Amit da, thank you for taking the time to talk to Speak. I read somewhere that there was a time when you said you used to romanticize Kolkata. Would you still say that now after living there for twenty years?
I moved here in 1999 but I would say that I am not a very romantic kind of person so I don’t think I romanticize Kolkata. I have a particular take on it, on why I am moved by it, especially when I was growing up in Bombay and I used to visit Calcutta. And that for me has to do with being moved by an expression or manifestation of urban modernity. Modernity which for me is synonymous with what was so important for me as a child. When I speak of modernity I mean simultaneous dereliction and energy, the simultaneous ebbing and generation of life within the parameters of meeting and separation within a city where the next neighborhood or next street might feel stranger than an alien country and that is the kind of the paradox of the modern that I discovered in Calcutta and that is the reason I used to be very moved by it. I don’t think that Calcutta exists anymore. I think what exists now possibly has its own logic and its own sort of way of inheriting its past history, that it is more than a shell but the problem is that people who live here treat it like a shell and have stopped really engaging with what it means to live here and that I do find disappointing.
How would you define this engagement and contrast it with what used to be there before?
What I mean is that there is a sort of a denial of the city, a denial of any imaginative engagement with its history. So Kolkata in the sixties was a troubled city.
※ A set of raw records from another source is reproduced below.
Lemma scan_run s now :
  outbox_inv s.1 →
  ∃ es o, scan_eligible_pending faults now RECOVERY_SCAN_LIMIT s.1 = (Ok es, o) ∧ outbox_inv o ∧
    (d_step (ob_disk s.1) ≤ d_step (ob_disk o))%N ∧ (∀ i, pending o i = pending s.1 i) ∧ p_id <$> es = due_now s now ∧
    Forall (λ e, pending s.1 (p_id e) = Some e ∧ p_terminal e = false) es.
Proof using Hfaults.
  intros Hs. destruct (read_all_run faults Hfaults (due_now s now) s.1) as (es & o & Hread).
  { intros i (e & He & _)%due_now_pending; [|done]. by exists e. }
  assert (scan_eligible_pending faults now RECOVERY_SCAN_LIMIT s.1 = (Ok es, o)) as Hscan by exact Hread.
  pose proof (read_all_Ok faults _ _ _ _ Hread) as Hes.
  pose proof (quiet_scan_eligible faults now RECOVERY_SCAN_LIMIT s.1) as [Hqi Hqf].
  rewrite Hscan in Hqi, Hqf. simpl in Hqi, Hqf. exists es, o. split_and!; [done| | | | |].
  - destruct Hs as [H1 H2]. split; [by rewrite Hqi|by rewrite Hqi, Hqf].
  - pose proof (advances_read_all faults (due_now s now) s.1) as Ha. by rewrite Hread in Ha.
  - intros i. unfold pending. by rewrite Hqf.
  - clear -Hes. induction Hes as [|i e ids es [_ <-] _ IH]; [done|]. csimpl. by rewrite IH.
  - apply Forall_forall. intros e He. destruct (Forall2_elem_of_r _ _ _ _ Hes He) as (i & Hi & Hpe & Heq).
    subst i. split; [done|]. apply due_now_pending in Hi as (e' & He' & Ht); [|done]. by assert (e' = e) as -> by congruence.
Qed.

Lemma drain_once_run s :
  outbox_inv s.1 →
  (∀ id e, pending s.1 id = Some e → p_terminal e = false → deliverable layout e) →
  ∃ s', drain_once faults clock torn pid sched rng layout_mismatch s = (Ok tt, s') ∧
    without (due_now s (clock (d_step (ob_disk s.1)))) s s'.
Proof using Hfaults Hglue Hsched.
  intros Hs Hdel. unfold drain_once. erewrite sbind_run; [|reflexivity]. simpl.
  set (o1 := {| ob_index := ob_index s.1; ob_disk := tick (ob_disk s.1) |}).
  set (now := clock (d_step (ob_disk s.1))).
  destruct (scan_run (o1, s.2) now) as (es & o2 & Hscan & Ho2 & Hst & Hp2 & Hids & Hall); [done|].
  change (due_now (o1, s.2) now) with (due_now s now) in Hids. simpl in Hscan, Hp2, Hall.
  erewrite sbind_run; [|unfold on_outbox; simpl; by rewrite Hscan]. erewrite sbind_run.
  2:{ apply decode_due_run. eapply Forall_impl; [exact Hall|]. intros e (H & Ht). by destruct (Hdel _ e H Ht). }
  set (ds := _ <$> es). pose proof (group_intents_perm ds) as Hgp.
  assert (ids_of ds = due_now s now) as Hdids by (unfold ds; rewrite <- Hids, <- list_fmap_compose; done).
  assert (Forall (λ d, pending s.1 (p_id (di_pending d)) = Some (di_pending d) ∧
    same_column_layout (gl_partition_columns (layout (target_of (di_payload d)))) (gp_partition_columns (di_payload d)) = true) ds) as Hds.
  { unfold ds. apply Forall_fmap. eapply Forall_impl; [exact Hall|]. intros e (H & Ht).
    by destruct (Hdel _ e H Ht). }
  pose proof (group_intents_spec _ _ Hds) as Hgs.
  destruct (sfor_run (drain_group faults clock torn pid sched rng layout_mismatch) snd (group_intents ds))
    with (s := (o2, s.2)) as (s' & H1 & H2).
  { intros [t l] s0 Hin. apply drain_group_run. rewrite Forall_forall in Hgs. specialize (Hgs _ Hin). simpl in Hgs.
    eapply Forall_impl; [exact Hgs|]. intros d (<- & _ & H). done. }
  { done. }
  { rewrite Hgp, Hdids. by apply due_now_nodup. }
  { rewrite Hgp. eapply Forall_impl; [exact Hds|]. intros d [H _]. unfold ready. simpl. by rewrite Hp2. }
  exists s'. split; [exact H1|]. apply (without_perm (ids_of (concat (group_intents ds).*2))).
  { rewrite Hgp. by rewrite Hdids. }
  destruct H2 as (H2 & Hst' & H3). split_and!; [done|simpl in *; lia|]. intros i. rewrite H3. simpl. by rewrite Hp2.
Qed.

Context (Hclock : ∀ n m, (n ≤ m)%N → (clock n ≤ clock m)%N).

(** The undelivered intents are all in a list of [n] names. *)
Definition at_most (n : nat) (s : State) : Prop :=
  ∃ names : list bytes, length names ≤ n ∧
    ∀ id e, pending s.1 id = Some e → p_terminal e = false → id ∈ names.

Lemma at_most_due s : outbox_inv s.1 → at_most (size (oi_due (ob_index s.1))) s.
Proof using.
  intros Hs. exists (elements (oi_due (ob_index s.1))).*2. split; [by rewrite length_fmap|].
  intros id e He Ht. apply list_elem_of_fmap. exists (p_next_attempt_at_ms e, id). split; [done|].
  assert ((p_next_attempt_at_ms e, id) ∈ due_range (ob_index s.1) (p_next_attempt_at_ms e)) as Hin.
  { apply due_range_elem; [done|]. by exists e. }
  unfold due_range in Hin. apply list_elem_of_filter in Hin as [_ Hin].
  apply in_stamp_order_elem in Hin. by apply elem_of_elements.
Qed.

Lemma at_most_without n ids i s s' :
  without ids s s' → i ∈ ids → (∃ e, pending s.1 i = Some e ∧ p_terminal e = false) →
  at_most (S n) s → at_most n s'.
Proof using.
  intros (_ & _ & Hw) Hi (e & He & Ht) (names & Hlen & Hn).
  exists (filter (λ x, x ∉ ids) names). split.
  - enough (length (filter (λ x, x ∉ ids) names) < length names) by lia.
    apply (length_filter_lt _ _ i); [by eapply Hn|]. intros Hni. by apply Hni.
  - intros id' e' He' Ht'. rewrite Hw in He'. case_decide; [done|]. apply list_elem_of_filter. split; [done|]. by eapply Hn.
Qed.

(** An outbox with due work has due work at any later time. *)
Lemma due_now_some s t now :
  outbox_inv s.1 → due_range (ob_index s.1) t ≠ [] → (t ≤ now)%N → ∃ i, i ∈ due_now s now.
Proof using.
  intros Hs Hne Ht. unfold due_now. rewrite due_ids_range.
  destruct (due_range (ob_index s.1) t) as [|[n i] l] eqn:Hl; [done|].
  assert ((n, i) ∈ due_range (ob_index s.1) t) as Hin by (rewrite Hl; by left).
  apply (due_range_elem s.1 t n i Hs) in Hin as (e & He & Hte & Hn & Hle).
  assert ((n, i) ∈ due_range (ob_index s.1) now) as Hin.
  { apply due_range_elem; [done|]. exists e. split_and!; [done..|lia]. }
  destruct (due_range (ob_index s.1) now) as [|[n' i'] l']; [by apply elem_of_nil in Hin|].
  exists i'. rewrite fmap_cons. cbn [takeN]. change (RECOVERY_SCAN_LIMIT =? 0)%N with false. by left.
Qed.

Lemma due_now_live s now i e :
  outbox_inv s.1 → i ∈ due_now s now → pending s.1 i = Some e → p_terminal e = false.
Proof using.
  intros Hs Hi He. apply due_now_pending in Hi as (e' & He' & Ht); [|done]. by assert (e' = e) as <- by congruence.
Qed.

Lemma drain_until_idle_run n fuel round s :
  n < fuel → at_most n s → outbox_inv s.1 →
  (∀ id e, pending s.1 id = Some e → p_terminal e = false → deliverable layout e) →
  ∃ s' ids t, drain_until_idle faults clock torn pid sched rng layout_mismatch fuel (λ _, false) round s
      = (Ok (Some true), s') ∧ without ids s s' ∧
    (clock (d_step (ob_disk s.1)) ≤ t)%N ∧
    (∀ id e, id ∈ ids → pending s.1 id = Some e → p_terminal e = false) ∧
    ∀ id e, pending s'.1 id = Some e → p_terminal e = false → (t < p_next_attempt_at_ms e)%N.
Proof using Hfaults Hglue Hsched Hclock.
  revert n round s; induction fuel as [|f IH]; intros n round s Hfuel Hn Hs Hdel; [lia|]. cbn [drain_until_idle].
  erewrite sbind_run; [|reflexivity]. cbn [ms_due_count].
  set (s0 := (_, s.2)). set (t := clock (d_step (ob_disk s.1))).
  assert (outbox_inv s0.1) as Hs0 by done.
  destruct (N.eqb_spec (N.of_nat (length (due_range (ob_index s.1) t))) 0) as [H0|H0].
  { exists s0, [], t. split_and!; [done| |done|by intros ?? ?%elem_of_nil|].
    - split_and!; [done|simpl; lia|]. intros i. by rewrite decide_False by (by intros ?%elem_of_nil).
    - intros i e He Ht. destruct (N.lt_ge_cases t (p_next_attempt_at_ms e)) as [|Hle]; [done|].
      assert ((p_next_attempt_at_ms e, i) ∈ due_range (ob_index s.1) t) as Hin by (apply due_range_elem; [done|by exists e]).
      destruct (due_range _ t); [by apply elem_of_nil in Hin|simpl in H0; lia]. }
  destruct (drain_once_run s0 Hs0 Hdel) as (s1 & H1 & Hw). rewrite (sbind_run _ _ _ _ _ H1).
  set (now := clock (d_step (ob_disk s0.1))) in *.
  destruct (due_now_some s0 t now Hs0) as (i & Hi); [intros E; simpl in E; by rewrite E in H0|apply Hclock; simpl; lia|].
  pose proof (due_now_pending s0 now i Hs0 Hi) as He. destruct n as [|n].
  { destruct Hn as (names & Hlen & Hn), He as (e & He & Ht). specialize (Hn i e He Ht).
    destruct names; [by apply elem_of_nil in Hn|simpl in Hlen; lia]. }
  pose proof Hw as (Hs1 & Hstep & Hp1).
  destruct (IH n (S round) s1) as (s' & ids & t' & H2 & Hw' & Ht' & Hids & Hidle); [lia|by eapply at_most_without|done| |].
  { intros id' e' He' Hte'. rewrite Hp1 in He'. case_decide; [done|]. by eapply Hdel. }
  exists s', (due_now s0 now ++ ids), t'. split_and!; [done| | | |done].
  - destruct (without_trans _ _ _ _ _ Hw Hw') as (H3 & H4 & H5). split_and!; [done|simpl in H4; lia|done].
  - etrans; [|exact Ht']. apply Hclock. simpl in Hstep. lia.
  - intros id' e' Hin He'. destruct (decide (id' ∈ due_now s0 now)) as [Hd|Hd]; [by eapply (due_now_live s0)|].
    apply elem_of_app in Hin as [|Hin]; [done|]. apply (Hids id' e' Hin). by rewrite Hp1, decide_False.
Qed.
End Live.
It wasn’t that it was a cleaner or a less dysfunctional city than it is today or more streamlined but the spaces of the city were not only inhabited but I think they were imaginatively engaged with, now the spaces feel abandoned not only because the civic bodies don’t really govern these spaces but because there is an imaginative abandonment of what these spaces mean, as though people are denying the very idea of these spaces. They are thinking almost of Calcutta as a place to leave or move away from so it produces that kind of denial.
Do you think that could be due to the harsh realities of everyday life here?
It is also related to imaginative failure. Living in Kolkata was never particularly pleasant, living in New York in the 60s was not pleasant. Whether or not you engage with something intellectually and imaginatively is dependent on what’s happening in the culture. You don’t begin to engage in things when reality becomes smooth and pleasant. That doesn’t have anything to do with it.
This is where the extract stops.